(Collected data)
=====

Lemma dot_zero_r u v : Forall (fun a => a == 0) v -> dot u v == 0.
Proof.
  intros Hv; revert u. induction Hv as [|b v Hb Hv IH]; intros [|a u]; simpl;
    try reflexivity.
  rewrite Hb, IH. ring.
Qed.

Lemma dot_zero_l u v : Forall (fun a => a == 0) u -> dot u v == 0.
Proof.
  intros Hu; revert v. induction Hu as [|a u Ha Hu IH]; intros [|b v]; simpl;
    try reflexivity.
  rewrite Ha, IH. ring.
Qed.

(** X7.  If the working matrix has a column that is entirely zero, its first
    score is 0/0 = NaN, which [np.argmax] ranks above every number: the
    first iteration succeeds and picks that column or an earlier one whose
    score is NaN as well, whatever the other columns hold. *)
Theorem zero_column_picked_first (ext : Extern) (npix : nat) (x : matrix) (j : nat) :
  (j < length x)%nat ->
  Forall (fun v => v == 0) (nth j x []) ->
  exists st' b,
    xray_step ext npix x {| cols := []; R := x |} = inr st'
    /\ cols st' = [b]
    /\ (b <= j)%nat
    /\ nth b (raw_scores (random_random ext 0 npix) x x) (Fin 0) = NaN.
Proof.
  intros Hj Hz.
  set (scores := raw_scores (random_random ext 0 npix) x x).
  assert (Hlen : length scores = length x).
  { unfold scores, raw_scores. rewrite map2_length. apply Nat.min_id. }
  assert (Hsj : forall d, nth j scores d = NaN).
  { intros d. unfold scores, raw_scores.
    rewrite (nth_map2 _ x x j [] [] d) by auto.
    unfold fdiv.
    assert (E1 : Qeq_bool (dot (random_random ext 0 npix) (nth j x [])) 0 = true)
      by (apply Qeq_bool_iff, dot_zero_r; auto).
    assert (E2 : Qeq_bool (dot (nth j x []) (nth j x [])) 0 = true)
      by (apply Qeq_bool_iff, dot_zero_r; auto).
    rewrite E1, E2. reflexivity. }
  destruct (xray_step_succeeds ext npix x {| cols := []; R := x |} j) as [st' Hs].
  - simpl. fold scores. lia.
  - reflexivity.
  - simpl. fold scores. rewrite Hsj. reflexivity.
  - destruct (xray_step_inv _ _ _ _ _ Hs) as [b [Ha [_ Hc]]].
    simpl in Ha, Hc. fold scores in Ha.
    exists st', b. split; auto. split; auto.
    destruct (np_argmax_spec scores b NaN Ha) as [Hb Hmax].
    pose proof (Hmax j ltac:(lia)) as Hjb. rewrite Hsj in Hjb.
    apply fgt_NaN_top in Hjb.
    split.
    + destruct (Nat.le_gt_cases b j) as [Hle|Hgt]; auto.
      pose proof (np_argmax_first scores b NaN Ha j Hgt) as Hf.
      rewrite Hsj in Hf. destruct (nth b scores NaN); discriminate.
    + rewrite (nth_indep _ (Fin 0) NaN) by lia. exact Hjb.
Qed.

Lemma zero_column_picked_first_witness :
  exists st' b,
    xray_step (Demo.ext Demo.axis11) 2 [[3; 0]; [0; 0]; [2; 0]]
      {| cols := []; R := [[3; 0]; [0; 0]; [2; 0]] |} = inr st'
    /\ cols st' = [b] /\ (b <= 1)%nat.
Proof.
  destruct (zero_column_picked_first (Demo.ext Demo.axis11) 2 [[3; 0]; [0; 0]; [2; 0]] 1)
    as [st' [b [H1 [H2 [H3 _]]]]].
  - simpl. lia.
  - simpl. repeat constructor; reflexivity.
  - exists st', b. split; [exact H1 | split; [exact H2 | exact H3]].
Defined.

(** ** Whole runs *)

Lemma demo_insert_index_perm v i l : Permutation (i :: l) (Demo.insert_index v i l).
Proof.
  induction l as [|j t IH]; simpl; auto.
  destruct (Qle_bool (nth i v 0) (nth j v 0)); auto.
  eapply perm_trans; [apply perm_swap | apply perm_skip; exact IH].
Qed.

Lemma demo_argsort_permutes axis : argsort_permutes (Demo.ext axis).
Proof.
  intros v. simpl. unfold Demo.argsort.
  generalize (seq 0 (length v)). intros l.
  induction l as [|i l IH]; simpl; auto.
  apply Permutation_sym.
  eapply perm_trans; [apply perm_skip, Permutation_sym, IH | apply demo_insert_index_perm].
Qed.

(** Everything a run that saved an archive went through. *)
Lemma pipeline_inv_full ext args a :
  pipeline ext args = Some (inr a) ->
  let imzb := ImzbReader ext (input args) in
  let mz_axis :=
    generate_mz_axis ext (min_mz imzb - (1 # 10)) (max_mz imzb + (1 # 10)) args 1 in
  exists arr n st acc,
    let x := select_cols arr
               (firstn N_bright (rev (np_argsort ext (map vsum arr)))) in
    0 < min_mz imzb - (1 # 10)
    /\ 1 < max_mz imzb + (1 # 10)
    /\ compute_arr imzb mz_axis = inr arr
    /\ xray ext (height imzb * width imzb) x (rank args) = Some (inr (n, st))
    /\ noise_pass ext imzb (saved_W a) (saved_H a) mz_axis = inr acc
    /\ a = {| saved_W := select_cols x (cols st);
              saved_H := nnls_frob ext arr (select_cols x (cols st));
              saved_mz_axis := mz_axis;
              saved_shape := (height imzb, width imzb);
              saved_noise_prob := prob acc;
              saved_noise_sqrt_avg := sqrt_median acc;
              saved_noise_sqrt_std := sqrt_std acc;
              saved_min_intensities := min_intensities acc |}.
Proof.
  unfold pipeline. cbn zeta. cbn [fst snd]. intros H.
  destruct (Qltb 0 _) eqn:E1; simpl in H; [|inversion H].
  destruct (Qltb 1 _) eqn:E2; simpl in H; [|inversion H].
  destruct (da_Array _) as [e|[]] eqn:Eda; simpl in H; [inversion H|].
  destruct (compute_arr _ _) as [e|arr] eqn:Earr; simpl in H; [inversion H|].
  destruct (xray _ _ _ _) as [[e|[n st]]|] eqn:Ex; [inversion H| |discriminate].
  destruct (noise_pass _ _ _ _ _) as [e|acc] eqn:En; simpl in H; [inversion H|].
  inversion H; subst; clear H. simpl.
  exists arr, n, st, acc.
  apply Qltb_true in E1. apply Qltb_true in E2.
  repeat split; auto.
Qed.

=====

◆ **Exercise objective**
Copy out each entry above with no deviation.

◆ **Response area**
Lemma dot_zero_r u v : Forall (fun a => a == 0) v -> dot u v == 0.
Proof.
  intros Hv; revert u. induction Hv as [|b v Hb Hv IH]; intros [|a u]; simpl;
    try reflexivity.
  rewrite Hb, IH. ring.
Qed.

Lemma dot_zero_l u v : Forall (fun a => a == 0) u -> dot u v == 0.
Proof.
  intros Hu; revert v. induction Hu as [|a u Ha Hu IH]; intros [|b v]; simpl;
    try reflexivity.
  rewrite Ha, IH. ring.
Qed.

(** X7.  If the working matrix has a column that is entirely zero, its first
    score is 0/0 = NaN, which [np.argmax] ranks above every number: the
    first iteration succeeds and picks that column or an earlier one whose
    score is NaN as well, whatever the other columns hold. *)
Theorem zero_column_picked_first (ext : Extern) (npix : nat) (x : matrix) (j : nat) :
  (j < length x)%nat ->
  Forall (fun v => v == 0) (nth j x []) ->
  exists st' b,
    xray_step ext npix x {| cols := []; R := x |} = inr st'
    /\ cols st' = [b]
    /\ (b <= j)%nat
    /\ nth b (raw_scores (random_random ext 0 npix) x x) (Fin 0) = NaN.
Proof.
  intros Hj Hz.
  set (scores := raw_scores (random_random ext 0 npix) x x).
  assert (Hlen : length scores = length x).
  { unfold scores, raw_scores. rewrite map2_length. apply Nat.min_id. }
  assert (Hsj : forall d, nth j scores d = NaN).
  { intros d. unfold scores, raw_scores.
    rewrite (nth_map2 _ x x j [] [] d) by auto.
    unfold fdiv.
    assert (E1 : Qeq_bool (dot (random_random ext 0 npix) (nth j x [])) 0 = true)
      by (apply Qeq_bool_iff, dot_zero_r; auto).
    assert (E2 : Qeq_bool (dot (nth j x []) (nth j x [])) 0 = true)
      by (apply Qeq_bool_iff, dot_zero_r; auto).
    rewrite E1, E2. reflexivity. }
  destruct (xray_step_succeeds ext npix x {| cols := []; R := x |} j) as [st' Hs].
  - simpl. fold scores. lia.
  - reflexivity.
  - simpl. fold scores. rewrite Hsj. reflexivity.
  - destruct (xray_step_inv _ _ _ _ _ Hs) as [b [Ha [_ Hc]]].
    simpl in Ha, Hc. fold scores in Ha.
    exists st', b. split; auto. split; auto.
    destruct (np_argmax_spec scores b NaN Ha) as [Hb Hmax].
    pose proof (Hmax j ltac:(lia)) as Hjb. rewrite Hsj in Hjb.
    apply fgt_NaN_top in Hjb.
    split.
    + destruct (Nat.le_gt_cases b j) as [Hle|Hgt]; auto.
      pose proof (np_argmax_first scores b NaN Ha j Hgt) as Hf.
      rewrite Hsj in Hf. destruct (nth b scores NaN); discriminate.
    + rewrite (nth_indep _ (Fin 0) NaN) by lia. exact Hjb.
Qed.

Lemma zero_column_picked_first_witness :
  exists st' b,
    xray_step (Demo.ext Demo.axis11) 2 [[3; 0]; [0; 0]; [2; 0]]
      {| cols := []; R := [[3; 0]; [0; 0]; [2; 0]] |} = inr st'
    /\ cols st' = [b] /\ (b <= 1)%nat.
Proof.
  destruct (zero_column_picked_first (Demo.ext Demo.axis11) 2 [[3; 0]; [0; 0]; [2; 0]] 1)
    as [st' [b [H1 [H2 [H3 _]]]]].
  - simpl. lia.
  - simpl. repeat constructor; reflexivity.
  - exists st', b. split; [exact H1 | split; [exact H2 | exact H3]].
Defined.

(** ** Whole runs *)

Lemma demo_insert_index_perm v i l : Permutation (i :: l) (Demo.insert_index v i l).
Proof.
  induction l as [|j t IH]; simpl; auto.
  destruct (Qle_bool (nth i v 0) (nth j v 0)); auto.
  eapply perm_trans; [apply perm_swap | apply perm_skip; exact IH].
Qed.

Lemma demo_argsort_permutes axis : argsort_permutes (Demo.ext axis).
Proof.
  intros v. simpl. unfold Demo.argsort.
  generalize (seq 0 (length v)). intros l.
  induction l as [|i l IH]; simpl; auto.
  apply Permutation_sym.
  eapply perm_trans; [apply perm_skip, Permutation_sym, IH | apply demo_insert_index_perm].
Qed.

(** Everything a run that saved an archive went through. *)
Lemma pipeline_inv_full ext args a :
  pipeline ext args = Some (inr a) ->
  let imzb := ImzbReader ext (input args) in
  let mz_axis :=
    generate_mz_axis ext (min_mz imzb - (1 # 10)) (max_mz imzb + (1 # 10)) args 1 in
  exists arr n st acc,
    let x := select_cols arr
               (firstn N_bright (rev (np_argsort ext (map vsum arr)))) in
    0 < min_mz imzb - (1 # 10)
    /\ 1 < max_mz imzb + (1 # 10)
    /\ compute_arr imzb mz_axis = inr arr
    /\ xray ext (height imzb * width imzb) x (rank args) = Some (inr (n, st))
    /\ noise_pass ext imzb (saved_W a) (saved_H a) mz_axis = inr acc
    /\ a = {| saved_W := select_cols x (cols st);
              saved_H := nnls_frob ext arr (select_cols x (cols st));
              saved_mz_axis := mz_axis;
              saved_shape := (height imzb, width imzb);
              saved_noise_prob := prob acc;
              saved_noise_sqrt_avg := sqrt_median acc;
              saved_noise_sqrt_std := sqrt_std acc;
              saved_min_intensities := min_intensities acc |}.
Proof.
  unfold pipeline. cbn zeta. cbn [fst snd]. intros H.
  destruct (Qltb 0 _) eqn:E1; simpl in H; [|inversion H].
  destruct (Qltb 1 _) eqn:E2; simpl in H; [|inversion H].
  destruct (da_Array _) as [e|[]] eqn:Eda; simpl in H; [inversion H|].
  destruct (compute_arr _ _) as [e|arr] eqn:Earr; simpl in H; [inversion H|].
  destruct (xray _ _ _ _) as [[e|[n st]]|] eqn:Ex; [inversion H| |discriminate].
  destruct (noise_pass _ _ _ _ _) as [e|acc] eqn:En; simpl in H; [inversion H|].
  inversion H; subst; clear H. simpl.
  exists arr, n, st, acc.
  apply Qltb_true in E1. apply Qltb_true in E2.
  repeat split; auto.
Qed.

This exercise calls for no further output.